> Instructions for the task:
Send back exactly the lines from the opening line of the records below through the one with "Arguments mixFromParts : simpl never.".

> The records:
****************************************
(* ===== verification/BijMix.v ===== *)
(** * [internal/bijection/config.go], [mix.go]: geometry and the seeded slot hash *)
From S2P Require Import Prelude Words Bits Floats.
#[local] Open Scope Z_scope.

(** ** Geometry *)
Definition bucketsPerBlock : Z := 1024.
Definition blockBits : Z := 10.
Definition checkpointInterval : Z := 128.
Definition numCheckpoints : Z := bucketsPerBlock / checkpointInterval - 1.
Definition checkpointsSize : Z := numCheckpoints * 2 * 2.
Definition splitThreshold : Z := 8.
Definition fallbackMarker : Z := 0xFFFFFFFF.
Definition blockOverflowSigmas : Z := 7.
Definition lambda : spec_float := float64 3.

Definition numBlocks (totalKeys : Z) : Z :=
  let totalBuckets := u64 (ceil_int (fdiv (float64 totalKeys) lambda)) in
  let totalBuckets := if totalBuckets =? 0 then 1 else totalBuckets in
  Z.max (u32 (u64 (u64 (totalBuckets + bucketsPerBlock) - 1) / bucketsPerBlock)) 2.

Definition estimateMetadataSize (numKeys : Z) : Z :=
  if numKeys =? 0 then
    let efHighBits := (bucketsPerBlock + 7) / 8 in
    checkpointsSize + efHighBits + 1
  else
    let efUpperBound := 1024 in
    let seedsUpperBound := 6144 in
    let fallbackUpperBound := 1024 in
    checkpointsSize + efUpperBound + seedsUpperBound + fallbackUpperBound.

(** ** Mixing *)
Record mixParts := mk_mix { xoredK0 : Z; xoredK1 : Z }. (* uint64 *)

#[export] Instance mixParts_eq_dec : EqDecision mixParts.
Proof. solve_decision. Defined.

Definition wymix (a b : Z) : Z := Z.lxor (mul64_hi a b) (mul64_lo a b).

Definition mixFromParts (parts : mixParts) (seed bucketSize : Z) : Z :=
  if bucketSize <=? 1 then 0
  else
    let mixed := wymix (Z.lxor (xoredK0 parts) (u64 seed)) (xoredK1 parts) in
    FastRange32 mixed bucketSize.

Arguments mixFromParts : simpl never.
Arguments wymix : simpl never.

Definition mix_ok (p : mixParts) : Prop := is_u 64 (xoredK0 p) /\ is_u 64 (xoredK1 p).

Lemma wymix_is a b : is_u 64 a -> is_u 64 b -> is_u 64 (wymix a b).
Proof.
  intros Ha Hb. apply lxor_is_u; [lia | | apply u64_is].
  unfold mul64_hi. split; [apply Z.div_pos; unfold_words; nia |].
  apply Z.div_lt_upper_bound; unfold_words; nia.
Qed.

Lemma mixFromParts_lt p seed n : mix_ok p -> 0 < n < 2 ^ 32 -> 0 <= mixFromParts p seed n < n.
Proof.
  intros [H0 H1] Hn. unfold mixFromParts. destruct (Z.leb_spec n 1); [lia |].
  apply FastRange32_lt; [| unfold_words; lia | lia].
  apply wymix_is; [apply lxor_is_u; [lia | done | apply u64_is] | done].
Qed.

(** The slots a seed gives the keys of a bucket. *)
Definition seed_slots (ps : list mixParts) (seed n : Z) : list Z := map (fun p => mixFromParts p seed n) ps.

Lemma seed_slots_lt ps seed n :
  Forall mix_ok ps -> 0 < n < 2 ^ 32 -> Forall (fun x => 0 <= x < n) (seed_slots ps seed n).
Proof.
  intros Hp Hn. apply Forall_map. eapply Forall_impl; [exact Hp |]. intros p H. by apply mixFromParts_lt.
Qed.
****************************************
> The completed task:
(* ===== verification/BijMix.v ===== *)
(** * [internal/bijection/config.go], [mix.go]: geometry and the seeded slot hash *)
From S2P Require Import Prelude Words Bits Floats.
#[local] Open Scope Z_scope.

(** ** Geometry *)
Definition bucketsPerBlock : Z := 1024.
Definition blockBits : Z := 10.
Definition checkpointInterval : Z := 128.
Definition numCheckpoints : Z := bucketsPerBlock / checkpointInterval - 1.
Definition checkpointsSize : Z := numCheckpoints * 2 * 2.
Definition splitThreshold : Z := 8.
Definition fallbackMarker : Z := 0xFFFFFFFF.
Definition blockOverflowSigmas : Z := 7.
Definition lambda : spec_float := float64 3.

Definition numBlocks (totalKeys : Z) : Z :=
  let totalBuckets := u64 (ceil_int (fdiv (float64 totalKeys) lambda)) in
  let totalBuckets := if totalBuckets =? 0 then 1 else totalBuckets in
  Z.max (u32 (u64 (u64 (totalBuckets + bucketsPerBlock) - 1) / bucketsPerBlock)) 2.

Definition estimateMetadataSize (numKeys : Z) : Z :=
  if numKeys =? 0 then
    let efHighBits := (bucketsPerBlock + 7) / 8 in
    checkpointsSize + efHighBits + 1
  else
    let efUpperBound := 1024 in
    let seedsUpperBound := 6144 in
    let fallbackUpperBound := 1024 in
    checkpointsSize + efUpperBound + seedsUpperBound + fallbackUpperBound.

(** ** Mixing *)
Record mixParts := mk_mix { xoredK0 : Z; xoredK1 : Z }. (* uint64 *)

#[export] Instance mixParts_eq_dec : EqDecision mixParts.
Proof. solve_decision. Defined.

Definition wymix (a b : Z) : Z := Z.lxor (mul64_hi a b) (mul64_lo a b).

Definition mixFromParts (parts : mixParts) (seed bucketSize : Z) : Z :=
  if bucketSize <=? 1 then 0
  else
    let mixed := wymix (Z.lxor (xoredK0 parts) (u64 seed)) (xoredK1 parts) in
    FastRange32 mixed bucketSize.

Arguments mixFromParts : simpl never.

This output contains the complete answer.